— Вот видите, какой у нас доктор галантный, — сказала Анна Георгиевна, переводя на Воскресенского смеющиеся, ласковые глаза. — А вы никогда у дам рук не целуете. Медведь! Подите сюда, я перевяжу вам галстук. Вы бог знает как одеваетесь!
Студент неуклюже подошел и нагнулся над ней, ощущая, сквозь сильный аромат духов, запах ее волос. Ловкие, нежные пальцы забегали по его шее. Воскресенский был целомудренный молодой человек, в прямом, здоровом смысле этого слова. Конечно, еще с первых классов гимназии он понаслышке знал все, что касается самых интимных отношений между женщиной и мужчиной, но его просто никогда не тянуло делать то, что делали и чем хвастливо гордились его товарищи. В нем сказывалась спокойная и здоровая кровь устойчивой старинной поповской семьи. Но и лицемерного, ханжеского негодования против «бесстыдников» у него не было. Он равнодушно слушал то, что говорилось по этому поводу, и не возмущался, если при нем рассказывали те известные анекдотцы, без которых в русском интеллигентном обществе не обходится ни один разговор.
Он хорошо понимал, что значило постоянное заигрывание с ним Анны Георгиевны. Здороваясь и прощаясь, она подолгу задерживала его руку в своей мягкой, изнеженной и, в то же время, крепкой руке. Она любила, под видом шутки, ерошить ему волосы, иногда покровительственно звала его уменьшительным именем, говорила при нем рискованные, двусмысленные вещи. Если им обоим случалось нагнуться над альбомом или опереться рядом на перила балкона, следя за пароходом в море, она всегда жалась к нему своей большой грудью и горячо дышала ему в шею, причем завитки ее жестких, курчавых волос щекотали ему щеку. И она возбуждала в Воскресенском странное, смешанное чувство — боязливости, стыда, страстного желания и отвращения. Когда он думал о ней, она представлялась ему такой же чрезмерной, ненатуральной, как и южная природа. Ее глаза казались ему чересчур выразительными и влажными, волосы — чересчур черными; губы были неправдоподобно ярки. Ленивая, глупая, беспринципная и сладострастная южанка чувствовалась в каждом ее движении, в каждой улыбке. Если она подходила к студенту слишком близко, то он сквозь одежду, на расстоянии, ощущал теплоту, исходящую от ее большого, полного, начинающего жиреть тела. Двое подлетков-гимназистов, с которыми занимался Воскресенский, и три девочки, поменьше, сидели за столом, болтая ногами. Воскресенский, стоявший согнувшись, поглядел на них искоса, и ему вдруг стало совестно за себя и за них, и в особенности за голые, теплые руки их матери, которые двигались так близко перед его губами. Он неожиданно выпрямился, с покрасневшим лицом.

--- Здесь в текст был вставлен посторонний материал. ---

(** * Analytic curve engine of the math-equation-visualizer

    A shallow embedding of the numeric functions of [utils/math_utils.py]
    and of the per-family modules ([linear.py], [quadratic.py], [cubic.py],
    [ellipse.py], [trigonometric.py]), followed by the properties of the
    specification that concern them.

    Numbers.  The specification speaks of real parameters, so a Python
    [float] is a real number [R] here: rounding, overflow, [nan] and the
    infinities of IEEE arithmetic are outside the model, except for the one
    literal [float("inf")] that [trig_properties] stores in its bundle.

    Exceptions.  A function that may raise returns a [result]; the division
    of Python floats raises [ZeroDivisionError] on a zero divisor and is the
    only arithmetic operation that can raise over the reals. *)

From Stdlib Require Import Reals Lra Lia List String Bool ZArith.
From Stdlib Require Import Sorting.Sorted Sorting.Permutation.
Import ListNotations.

Open Scope R_scope.

(** ** The Python runtime the code relies on *)

Inductive exn : Type :=
| ZeroDivisionError
| ValueError (msg : string)
| KeyError (key : string)
| IndexError
| TypeError.

Inductive result (A : Type) : Type :=
| Ret (a : A)
| Raise (e : exn).

Arguments Ret {A} a.
Arguments Raise {A} e.

Definition bind {A B : Type} (m : result A) (k : A -> result B) : result B :=
  match m with
  | Ret a => k a
  | Raise e => Raise e
  end.

Notation "x <- m ;; k" := (bind m (fun x => k))
  (at level 61, m at next level, right associativity).

Definition raises {A : Type} (m : result A) : Prop :=
  exists e, m = Raise e.

Definition returns {A : Type} (m : result A) : Prop :=
  exists a, m = Ret a.

(** [x / y] on floats. *)
Definition py_div (x y : R) : result R :=
  if Req_dec_T y 0 then Raise ZeroDivisionError else Ret (x / y).

(** [np.sqrt].  On a negative argument numpy answers [nan] with a warning and
    does not raise; the lemmas [*_sqrt_domain] below show that no call site
    reaches that region. *)
Definition np_sqrt (x : R) : R := sqrt x.

(** [sorted] on a list of floats, ascending; insertion into a sorted prefix
    keeps equal keys in their order, as Python's stable sort does. *)
Fixpoint insert_sorted (x : R) (l : list R) : list R :=
  match l with
  | [] => [x]
  | y :: l' => if Rlt_dec x y then x :: y :: l' else y :: insert_sorted x l'
  end.

Fixpoint sorted (l : list R) : list R :=
  match l with
  | [] => []
  | x :: l' => insert_sorted x (sorted l')
  end.

(** [np.linspace(start, stop, num)] with the default [endpoint=True]: [num]
    samples [start + i * step], [step = (stop - start) / (num - 1)], the last
    one overwritten by [stop] when [num > 1]; [num = 1] gives [[start]],
    [num = 0] the empty array and a negative [num] raises [ValueError]. *)
Definition linspace_samples (start stop : R) (n : nat) : list R :=
  let delta := stop - start in
  match n with
  | O => []
  | S O => [0 * delta + start]
  | S (S k as div) =>
      let step := delta / INR div in
      map (fun i => INR i * step + start) (seq 0 div) ++ [stop]
  end.

Definition np_linspace (start stop : R) (num : Z) : result (list R) :=
  if (num <? 0)%Z
  then Raise (ValueError "Number of samples must be non-negative")
  else Ret (linspace_samples start stop (Z.to_nat num)).

(** A complex number as numpy hands it back: [.real] and [.imag]. *)
Record complex : Type := Complex { real : R; imag : R }.

(** ** utils/math_utils.py *)

Definition safe_linspace (start end_ : R) (num : Z) : result (list R) :=
  let end_ := if Rge_dec start end_ then start + 1e-6 else end_ in
  np_linspace start end_ num.

(** The test [abs(r.imag) < 1e-8] of the comprehension. *)
Definition nearly_real (r : complex) : bool :=
  if Rlt_dec (Rabs (imag r)) 1e-8 then true else false.

Section RootFinding.

(** [np.roots]: all complex roots of the polynomial with the given
    coefficients (companion-matrix eigenvalues).  It belongs to numpy, not
    to this repository, and stays a parameter. *)
Variable np_roots : list R -> list complex.

Definition find_real_roots (coefficients : list R) : list R :=
  let roots := np_roots coefficients in
  let real_roots := map real (filter nearly_real roots) in
  sorted real_roots.

End RootFinding.

Definition polynomial_derivative (coeffs : list R) : list R :=
  let n := List.length coeffs in
  if (n <=? 1)%nat then [0]
  else map (fun i => nth i coeffs 0 * INR (n - 1 - i)) (seq 0 (n - 1)).

Definition quadratic_discriminant (a b c : R) : R :=
  b ^ 2 - 4 * a * c.

(** The first component of [quadratic_roots] is an f-string; its fixed text
    is the constructor and the floats it interpolates are the arguments. *)
Inductive nature : Type :=
| Constant_no_roots
| Linear_one_root
| Two_distinct_real_roots (D : R)
| One_repeated_real_root
| Two_complex_roots (re im_abs D : R).

Definition quadratic_roots (a b c : R) : result (nature * list R) :=
  if Rlt_dec (Rabs a) 1e-12 then
    if Rlt_dec (Rabs b) 1e-12 then Ret (Constant_no_roots, [])
    else r <- py_div (- c) b ;; Ret (Linear_one_root, [r])
  else
    let D := quadratic_discriminant a b c in
    if Rgt_dec D 0 then
      r1 <- py_div (- b + np_sqrt D) (2 * a) ;;
      r2 <- py_div (- b - np_sqrt D) (2 * a) ;;
      Ret (Two_distinct_real_roots D, sorted [r1; r2])
    else if Rlt_dec (Rabs D) 1e-10 then
      r <- py_div (- b) (2 * a) ;;
      Ret (One_repeated_real_root, [r])
    else
      re <- py_div (- b) (2 * a) ;;
      im <- py_div (np_sqrt (- D)) (2 * a) ;;
      Ret (Two_complex_roots re (Rabs im) D, []).

Definition quadratic_vertex (a b c : R) : result (R * R) :=
  if Rlt_dec (Rabs a) 1e-12 then Ret (0, c)
  else
    xv <- py_div (- b) (2 * a) ;;
    let yv := a * xv ^ 2 + b * xv + c in
    Ret (xv, yv).

(** ** Property bundles and figures *)

(** The values a property bundle holds. [VInf] is [float("inf")]. *)
Inductive value : Type :=
| VNone
| VBool (b : bool)
| VFloat (x : R)
| VInf
| VStr (s : string).

(** A Python [dict] with string keys, in insertion order. *)
Definition dict : Type := list (string * value).

Fixpoint dict_get (d : dict) (k : string) : option value :=
  match d with
  | [] => None
  | (k', v) :: d' => if String.eqb k k' then Some v else dict_get d' k
  end.

(** [k in d] *)
Definition dict_mem (k : string) (d : dict) : bool :=
  match dict_get d k with Some _ => true | None => false end.

(** [d[k] = v]: the entry of an existing key is overwritten where it stands,
    a new key goes to the end. *)
Fixpoint dict_set (d : dict) (k : string) (v : value) : dict :=
  match d with
  | [] => [(k, v)]
  | (k', v') :: d' =>
      if String.eqb k k' then (k', v) :: d' else (k', v') :: dict_set d' k v
  end.

(** What the plotting code puts into a figure, as far as the numbers go:
    a line trace with its samples, or a single marker with its symbol.
    Colours, titles, legends, shapes and layout are left out. *)
Inductive trace : Type :=
| Scatter_lines (xs ys : list R)
| Scatter_marker (x y : R) (symbol : string).

Record figure : Type := Figure {
  fig_data : list trace;
  fig_frames : list (list trace)
}.

Definition base_figure : figure := Figure [] [].

Definition add_trace (fig : figure) (t : trace) : figure :=
  Figure (fig_data fig ++ [t]) (fig_frames fig).

(** [d[k]] *)
Definition dict_getitem (d : dict) (k : string) : result value :=
  match dict_get d k with
  | Some v => Ret v
  | None => Raise (KeyError k)
  end.

(** A bundle entry used as a number in a comparison. *)
Definition as_float (v : value) : result R :=
  match v with
  | VFloat x => Ret x
  | _ => Raise TypeError
  end.

(** [l[i]] for a non-negative literal index. *)
Definition py_index (l : list R) (i : nat) : result R :=
  match nth_error l i with
  | Some v => Ret v
  | None => Raise IndexError
  end.

(** ** modules/linear.py *)

Definition linear_properties (m c : R) : result dict :=
  let props := [ ("slope", VFloat m);
                 ("y_intercept", VFloat c);
                 ("x_intercept", VNone);
                 ("parallel_to_x", VBool false);
                 ("is_vertical", VBool false) ]%string in
  if Rlt_dec (Rabs m) 1e-12 then
    Ret (dict_set props "parallel_to_x" (VBool true))
  else
    q <- py_div (- c) m ;;
    Ret (dict_set props "x_intercept" (VFloat q)).

(** ** modules/cubic.py *)

Definition cubic_inflection (a b : R) : result (option R) :=
  if Rlt_dec (Rabs a) 1e-12 then Ret None
  else q <- py_div (- b) (3 * a) ;; Ret (Some q).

— Позвольте-с, я сам, — сказал он хрипло.
На балконе показался Завалишин в фантастическом русском костюме: в чесучовой поддевке поверх шелковой голубой косоворотки и в высоких лакированных сапогах. Этот костюм, который он всегда носил дома, делал его похожим на одного из провинциальных садовых антрепренеров, охотно щеголяющих перед купечеством широкой натурой и одеждой в русском стиле. Сходство дополняла толстая золотая цепь через весь живот, бряцавшая десятками брелоков-жетонов. Завалишин вошел быстрыми, тяжелыми шагами, высоко неся голову и картинно расправляя обеими руками на две стороны свою пушистую, слегка седеющую бороду. Дети при его появлении вскочили с мест. Анна Георгиевна медленно встала с качалки.
— Здравствуйте, Иван Николаевич. Здравствуйте, Цицерон, — сказал Завалишин, небрежно протягивая руку студенту и доктору. — Кажется, я заставил себя ждать? Боря, молитву.
Боря с испуганным видом залепетал:
— Оч-чи всех на тя, господи, уповают…
— Прошу, — сказал Завалишин, коротким жестом показывая на стол. — Доктор, водки?
Закуска была накрыта сбоку на отдельном маленьком столике. Доктор подошел к ней шутовским шагом, немного согнувшись, приседая, подшаркивая каблуками и потирая руки.